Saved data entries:
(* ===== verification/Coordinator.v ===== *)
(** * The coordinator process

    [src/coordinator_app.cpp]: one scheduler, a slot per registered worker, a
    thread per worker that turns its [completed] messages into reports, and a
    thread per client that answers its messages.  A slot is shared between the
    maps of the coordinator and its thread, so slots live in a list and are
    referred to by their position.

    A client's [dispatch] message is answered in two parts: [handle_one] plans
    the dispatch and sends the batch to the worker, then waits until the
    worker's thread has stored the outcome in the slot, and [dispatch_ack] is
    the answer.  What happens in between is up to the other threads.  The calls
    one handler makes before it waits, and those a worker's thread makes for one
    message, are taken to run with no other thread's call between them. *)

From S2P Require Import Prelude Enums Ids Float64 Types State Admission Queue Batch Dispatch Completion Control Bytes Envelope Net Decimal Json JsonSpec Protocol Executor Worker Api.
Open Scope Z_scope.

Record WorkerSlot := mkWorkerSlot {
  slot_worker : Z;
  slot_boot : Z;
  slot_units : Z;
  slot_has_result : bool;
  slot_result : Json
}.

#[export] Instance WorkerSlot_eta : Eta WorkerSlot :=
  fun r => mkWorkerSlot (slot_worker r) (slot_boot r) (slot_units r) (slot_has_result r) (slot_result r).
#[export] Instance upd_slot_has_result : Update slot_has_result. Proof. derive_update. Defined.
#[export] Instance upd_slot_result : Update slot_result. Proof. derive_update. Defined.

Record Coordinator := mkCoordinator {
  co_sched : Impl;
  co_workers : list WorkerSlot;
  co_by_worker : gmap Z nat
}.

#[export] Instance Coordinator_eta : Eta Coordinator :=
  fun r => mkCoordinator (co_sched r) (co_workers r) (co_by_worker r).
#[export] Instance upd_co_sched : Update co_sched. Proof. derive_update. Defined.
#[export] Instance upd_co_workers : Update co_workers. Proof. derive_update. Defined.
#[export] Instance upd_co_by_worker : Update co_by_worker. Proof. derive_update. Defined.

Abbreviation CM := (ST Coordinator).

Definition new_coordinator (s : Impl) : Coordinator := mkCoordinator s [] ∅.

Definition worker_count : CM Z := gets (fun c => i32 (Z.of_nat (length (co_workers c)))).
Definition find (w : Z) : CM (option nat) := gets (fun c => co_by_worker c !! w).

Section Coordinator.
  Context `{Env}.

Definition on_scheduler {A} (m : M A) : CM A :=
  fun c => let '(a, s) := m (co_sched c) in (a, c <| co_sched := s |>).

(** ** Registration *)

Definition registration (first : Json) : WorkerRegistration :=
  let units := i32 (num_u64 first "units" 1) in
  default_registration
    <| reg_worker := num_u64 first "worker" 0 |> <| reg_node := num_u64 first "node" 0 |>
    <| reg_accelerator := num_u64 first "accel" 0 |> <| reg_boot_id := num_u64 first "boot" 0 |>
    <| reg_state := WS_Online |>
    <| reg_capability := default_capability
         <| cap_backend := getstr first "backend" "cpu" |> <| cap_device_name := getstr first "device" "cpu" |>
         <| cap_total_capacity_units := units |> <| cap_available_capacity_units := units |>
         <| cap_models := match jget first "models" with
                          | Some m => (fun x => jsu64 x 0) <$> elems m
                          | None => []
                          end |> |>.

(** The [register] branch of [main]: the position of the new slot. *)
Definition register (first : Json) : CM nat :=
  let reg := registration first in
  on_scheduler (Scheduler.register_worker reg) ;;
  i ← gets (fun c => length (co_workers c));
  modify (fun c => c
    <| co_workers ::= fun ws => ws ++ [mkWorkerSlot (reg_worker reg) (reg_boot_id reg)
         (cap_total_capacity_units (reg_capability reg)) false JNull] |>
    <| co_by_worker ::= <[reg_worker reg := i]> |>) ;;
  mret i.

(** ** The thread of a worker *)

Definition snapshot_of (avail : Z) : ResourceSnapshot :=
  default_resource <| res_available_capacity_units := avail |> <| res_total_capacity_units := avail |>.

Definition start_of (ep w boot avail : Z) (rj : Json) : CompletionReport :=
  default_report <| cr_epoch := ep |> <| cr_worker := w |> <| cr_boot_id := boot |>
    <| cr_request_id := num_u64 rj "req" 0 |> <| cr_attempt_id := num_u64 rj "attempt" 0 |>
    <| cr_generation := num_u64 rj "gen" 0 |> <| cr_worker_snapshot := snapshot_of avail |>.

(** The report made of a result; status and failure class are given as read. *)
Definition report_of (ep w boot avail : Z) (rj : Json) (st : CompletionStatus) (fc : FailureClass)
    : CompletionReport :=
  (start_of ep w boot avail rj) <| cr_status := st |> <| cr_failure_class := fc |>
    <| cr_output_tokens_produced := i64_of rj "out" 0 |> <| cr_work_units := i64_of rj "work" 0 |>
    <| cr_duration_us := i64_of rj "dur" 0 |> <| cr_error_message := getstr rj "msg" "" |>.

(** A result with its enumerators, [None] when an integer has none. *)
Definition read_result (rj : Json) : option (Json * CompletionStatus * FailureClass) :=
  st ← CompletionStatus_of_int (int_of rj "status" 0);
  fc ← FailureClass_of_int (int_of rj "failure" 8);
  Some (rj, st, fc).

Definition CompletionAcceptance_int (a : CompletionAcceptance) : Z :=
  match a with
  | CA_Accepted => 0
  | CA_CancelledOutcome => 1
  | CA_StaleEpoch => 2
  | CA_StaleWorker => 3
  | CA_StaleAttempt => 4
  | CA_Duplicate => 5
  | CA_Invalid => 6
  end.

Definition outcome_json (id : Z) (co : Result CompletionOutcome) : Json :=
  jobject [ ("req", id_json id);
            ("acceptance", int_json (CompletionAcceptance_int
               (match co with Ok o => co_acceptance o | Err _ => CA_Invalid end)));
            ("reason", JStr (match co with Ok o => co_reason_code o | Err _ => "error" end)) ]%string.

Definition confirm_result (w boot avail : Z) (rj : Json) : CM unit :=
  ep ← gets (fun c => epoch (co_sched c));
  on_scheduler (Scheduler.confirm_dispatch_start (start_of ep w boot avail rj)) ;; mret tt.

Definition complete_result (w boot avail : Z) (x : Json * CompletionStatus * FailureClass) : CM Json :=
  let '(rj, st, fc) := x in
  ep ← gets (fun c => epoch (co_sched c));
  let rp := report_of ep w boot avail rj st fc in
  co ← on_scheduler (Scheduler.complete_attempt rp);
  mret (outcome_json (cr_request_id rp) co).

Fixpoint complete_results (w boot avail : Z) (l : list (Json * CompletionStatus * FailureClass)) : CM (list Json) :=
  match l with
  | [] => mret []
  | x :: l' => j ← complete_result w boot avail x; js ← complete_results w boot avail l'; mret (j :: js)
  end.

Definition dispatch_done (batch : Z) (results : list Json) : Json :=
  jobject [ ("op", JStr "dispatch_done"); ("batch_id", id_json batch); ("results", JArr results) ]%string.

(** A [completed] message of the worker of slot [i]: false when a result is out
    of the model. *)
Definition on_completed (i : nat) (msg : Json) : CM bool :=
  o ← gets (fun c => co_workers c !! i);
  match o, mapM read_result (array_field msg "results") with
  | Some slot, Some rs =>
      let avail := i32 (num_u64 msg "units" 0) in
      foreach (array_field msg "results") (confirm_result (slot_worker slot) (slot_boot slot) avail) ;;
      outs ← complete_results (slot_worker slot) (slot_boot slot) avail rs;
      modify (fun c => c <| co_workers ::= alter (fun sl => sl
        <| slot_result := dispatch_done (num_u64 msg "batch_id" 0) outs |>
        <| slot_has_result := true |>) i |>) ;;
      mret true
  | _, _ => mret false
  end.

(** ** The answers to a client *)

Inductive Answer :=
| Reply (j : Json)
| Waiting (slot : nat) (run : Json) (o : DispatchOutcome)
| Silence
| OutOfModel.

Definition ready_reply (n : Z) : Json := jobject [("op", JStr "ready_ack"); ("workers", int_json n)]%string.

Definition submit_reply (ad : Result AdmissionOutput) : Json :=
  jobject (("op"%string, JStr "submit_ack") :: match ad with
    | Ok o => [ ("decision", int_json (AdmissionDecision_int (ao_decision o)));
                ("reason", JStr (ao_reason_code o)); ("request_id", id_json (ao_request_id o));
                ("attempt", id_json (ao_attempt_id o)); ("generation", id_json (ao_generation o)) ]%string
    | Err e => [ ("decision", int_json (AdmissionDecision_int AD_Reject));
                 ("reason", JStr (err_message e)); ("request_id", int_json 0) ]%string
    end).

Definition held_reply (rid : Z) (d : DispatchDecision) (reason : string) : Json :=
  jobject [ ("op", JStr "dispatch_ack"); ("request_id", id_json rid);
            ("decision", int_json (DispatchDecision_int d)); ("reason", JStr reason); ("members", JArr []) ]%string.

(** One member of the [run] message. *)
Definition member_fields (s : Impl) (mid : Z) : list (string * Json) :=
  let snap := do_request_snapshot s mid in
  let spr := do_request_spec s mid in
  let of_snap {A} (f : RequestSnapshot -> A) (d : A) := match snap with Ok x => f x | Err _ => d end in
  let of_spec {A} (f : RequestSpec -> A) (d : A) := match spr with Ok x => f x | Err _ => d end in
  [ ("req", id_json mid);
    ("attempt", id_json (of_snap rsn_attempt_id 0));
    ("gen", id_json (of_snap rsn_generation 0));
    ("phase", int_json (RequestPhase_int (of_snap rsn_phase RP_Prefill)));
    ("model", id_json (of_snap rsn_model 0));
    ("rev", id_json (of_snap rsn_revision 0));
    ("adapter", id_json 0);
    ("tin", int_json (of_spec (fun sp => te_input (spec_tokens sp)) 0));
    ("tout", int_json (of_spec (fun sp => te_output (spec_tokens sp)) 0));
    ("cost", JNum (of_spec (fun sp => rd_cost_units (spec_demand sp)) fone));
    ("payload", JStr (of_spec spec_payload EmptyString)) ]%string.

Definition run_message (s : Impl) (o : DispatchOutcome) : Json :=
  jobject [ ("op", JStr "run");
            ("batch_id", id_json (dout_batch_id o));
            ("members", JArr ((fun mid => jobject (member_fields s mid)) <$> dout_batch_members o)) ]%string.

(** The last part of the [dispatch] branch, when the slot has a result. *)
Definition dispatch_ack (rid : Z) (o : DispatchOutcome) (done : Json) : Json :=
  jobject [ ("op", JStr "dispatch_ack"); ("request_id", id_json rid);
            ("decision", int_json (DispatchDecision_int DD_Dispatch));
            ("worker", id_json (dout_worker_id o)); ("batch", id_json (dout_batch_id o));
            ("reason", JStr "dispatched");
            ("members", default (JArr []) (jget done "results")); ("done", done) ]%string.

• **Work to complete**: The answer should consist of the lines from the first line of the entries through the line with "Open Scope Z_scope.", copied exactly.

• **Response**:
(* ===== verification/Coordinator.v ===== *)
(** * The coordinator process

    [src/coordinator_app.cpp]: one scheduler, a slot per registered worker, a
    thread per worker that turns its [completed] messages into reports, and a
    thread per client that answers its messages.  A slot is shared between the
    maps of the coordinator and its thread, so slots live in a list and are
    referred to by their position.

    A client's [dispatch] message is answered in two parts: [handle_one] plans
    the dispatch and sends the batch to the worker, then waits until the
    worker's thread has stored the outcome in the slot, and [dispatch_ack] is
    the answer.  What happens in between is up to the other threads.  The calls
    one handler makes before it waits, and those a worker's thread makes for one
    message, are taken to run with no other thread's call between them. *)

From S2P Require Import Prelude Enums Ids Float64 Types State Admission Queue Batch Dispatch Completion Control Bytes Envelope Net Decimal Json JsonSpec Protocol Executor Worker Api.
Open Scope Z_scope.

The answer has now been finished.